• _WHAT IS BEING ASKED_
Starting at the line containing "the source applies to them;" and ending at the line containing "From stdpp Require Import gmap strings list.", print every line of the material below exactly, both ends included, and stop there.

• _DATA SUPPLIED_
(** The float nearest to pi/2, which [acos] returns for a zero. *)
Definition half_pi : float := 0x1.921fb54442d18p+0.

Definition right_angle : float := 90.

End binary64.

(** ** Python values: exceptions, results, data frames *)

Inductive exn : Type :=
| KeyError (key : string)
| IndexError (message : string)
| ValueError (message : string)
| AttributeError (message : string)
| TypeError (message : string).

Inductive result (A : Type) : Type :=
| Ok (a : A)
| Raise (e : exn).
Arguments Ok {A} a.
Arguments Raise {A} e.

#[global] Instance result_ret : MRet result := fun A a => Ok a.
#[global] Instance result_bind : MBind result := fun A B f m =>
  match m with Ok a => f a | Raise e => Raise e end.
#[global] Instance result_fmap : FMap result := fun A B f m =>
  match m with Ok a => Ok (f a) | Raise e => Raise e end.

(** [str(e)]: the text the exception was raised with; a KeyError shows its
    key in quotes. *)
Definition str (e : exn) : string :=
  match e with
  | KeyError key => "'" +:+ key +:+ "'"
  | IndexError message | ValueError message
  | AttributeError message | TypeError message => message
  end.

(** One row of the landmark table: its ['frame'] cell and the landmark
    columns the table has ([<LANDMARK>_x], [_y], [_z], [_v]). *)
Record Row : Type := mkRow {
  frame : Z;
  cells : gmap string float
}.

Definition DataFrame : Type := list Row.
(** * nba-score-winpred: feature extraction, sequence windowing, matchup assembly

    A shallow embedding of

      - [src/nba_score_winpred/features/extract_features.py]
      - [src/nba_score_winpred/features/build_sequences.py]
      - [src/nba_score_winpred/dataset/dataset_builder.py]

    together with the small part of Python, sqlite3 and numpy these files
    rely on.  Python floats are IEEE binary64 numbers and are modelled by
    Rocq's primitive floats, whose operations are the same; Python integers
    are [Z]; an exception is a value of an error monad.  The second half of
    the file states and proves the properties of the pipeline. *)

From Stdlib Require Import ZArith List Ascii String Bool Lia Floats.
From Stdlib Require Import Sorting.Sorted Sorting.Permutation.
From Stdlib Require OrderedTypeEx.
Import ListNotations.

Set Warnings "-inexact-float,-register-all".
Local Open Scope Z_scope.

(* ================================================================== *)
(** * Python values, exceptions and the builtins the sources call *)
(* ================================================================== *)

Module Py.

(** The exceptions that the modelled calls raise. *)
Inductive exn : Type :=
| TypeError
| ValueError
| OverflowError
| AttributeError
| IndexError
| OSError.

(** A Python expression either evaluates to a value or raises. *)
Inductive result (A : Type) : Type :=
| Ok (a : A)
| Raise (e : exn).

Arguments Ok {A} a.
Arguments Raise {A} e.

Definition bind {A B : Type} (m : result A) (k : A -> result B) : result B :=
  match m with
  | Ok a => k a
  | Raise e => Raise e
  end.

Notation "x <- m ;; k" := (bind m (fun x => k))
  (at level 61, m at next level, right associativity).

(** [try: ... except Exception: return None] *)
Definition catch_all {A : Type} (m : result (option A)) : option A :=
  match m with
  | Ok r => r
  | Raise _ => None
  end.

(** What [json.loads] returns: [None], a bool, an int, a float (the
    decoder also reads [NaN] and [Infinity]), a str, a list, or a dict with
    str keys.  A dict is kept as its items, one per key; a lookup takes the
    first item of that key. *)
Inductive value : Type :=
| VNone
| VBool (b : bool)
| VInt (z : Z)
| VFloat (f : float)
| VStr (s : string)
| VList (items : list value)
| VDict (items : list (string * value)).

Definition dict : Type := list (string * value).

(** A TEXT cell that holds JSON is modelled by what [json.loads] makes of
    it: [Some v], or [None] when [json.loads] raises on the cell.
    [json.dumps] of a value that came from lists, floats and ints writes a
    text that [json.loads] reads back as that value. *)
Definition json_text : Type := option value.
(** * Call signaling server: the accept-call coordination core

    A shallow embedding of [src/server.js] (an Express application over the
    Firebase Admin SDK) and the properties of its two POST handlers.

    - [JS]       the JavaScript values the handlers manipulate (parsed JSON
                 bodies, Realtime Database snapshots) and the few operators
                 the source applies to them;
    - [Server]   the handlers themselves, written in a small monad that
                 threads the database contents and the trace of external
                 calls, with JavaScript exceptions as a second result; the
                 database is the linearizable store of the specification;
    - [Startup]  the script around the handlers, up to [app.listen];
    - [Sdk]      the accept handler over an SDK of which nothing is
                 assumed, for the properties that hold whatever the SDK
                 does, and the SDK that starts a transaction on the value
                 it holds locally;
    - then the properties, endpoint by endpoint. *)

From Stdlib Require Import Floats.PrimFloat.
From Stdlib Require Import Strings.String Strings.Ascii DecimalString.
From stdpp Require Import gmap strings list.

Set Warnings "-register-all".

(* ================================================================== *)
(** ** JavaScript values *)
(* ================================================================== *)

Module JS.

(** What [JSON.parse] (through [express.json()]) and [snapshot.val()] can
    produce, plus [undefined], which reading a missing property yields.
    An object is the list of its own enumerable properties in the order
    [for ... in] visits them. *)
Inductive value : Type :=
  | JUndef
  | JNull
  | JBool (b : bool)
  | JNum (n : float)
  | JStr (s : string)
  | JArr (elems : list value)
  | JObj (props : list (string * value)).

(** [!v] is [negb (truthy v)]. *)
Definition truthy (v : value) : bool :=
  match v with
  | JUndef | JNull => false
  | JBool b => b
  | JNum n => negb (PrimFloat.eqb n PrimFloat.zero || PrimFloat.is_nan n)
  | JStr s => negb (String.eqb s "")
  | JArr _ | JObj _ => true
  end.

Definition nullish (v : value) : bool :=
  match v with
  | JUndef | JNull => true
  | _ => false
  end.

(** [a === b].  Arrays and objects are compared by identity; every use in the
    source compares values of different origin (request against snapshot,
    snapshot against literal, property key against request), so two of them
    are never the same object. *)
Definition strict_eq (a b : value) : bool :=
  match a, b with
  | JUndef, JUndef => true
  | JNull, JNull => true
  | JBool x, JBool y => Bool.eqb x y
  | JNum x, JNum y => PrimFloat.eqb x y
  | JStr x, JStr y => String.eqb x y
  | _, _ => false
  end.

Definition index_key (i : nat) : string :=
  NilZero.string_of_uint (Nat.to_uint i).

(** Own enumerable properties: those of an object, the indices of an array,
    the indices of a string (one-character strings); none for the rest. *)
Definition own_props (v : value) : list (string * value) :=
  match v with
  | JObj props => props
  | JArr elems => imap (fun i x => (index_key i, x)) elems
  | JStr s =>
      imap (fun i c => (index_key i, JStr (String c EmptyString)))
           (list_ascii_of_string s)
  | _ => []
  end.

Definition keys (v : value) : list string := (own_props v).*1.

Fixpoint assoc (k : string) (props : list (string * value)) : option value :=
  match props with
  | [] => None
  | (k', x) :: rest => if String.eqb k' k then Some x else assoc k rest
  end.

• _WRITTEN ANSWER_
                 the source applies to them;
    - [Server]   the handlers themselves, written in a small monad that
                 threads the database contents and the trace of external
                 calls, with JavaScript exceptions as a second result; the
                 database is the linearizable store of the specification;
    - [Startup]  the script around the handlers, up to [app.listen];
    - [Sdk]      the accept handler over an SDK of which nothing is
                 assumed, for the properties that hold whatever the SDK
                 does, and the SDK that starts a transaction on the value
                 it holds locally;
    - then the properties, endpoint by endpoint. *)

From Stdlib Require Import Floats.PrimFloat.
From Stdlib Require Import Strings.String Strings.Ascii DecimalString.
From stdpp Require Import gmap strings list.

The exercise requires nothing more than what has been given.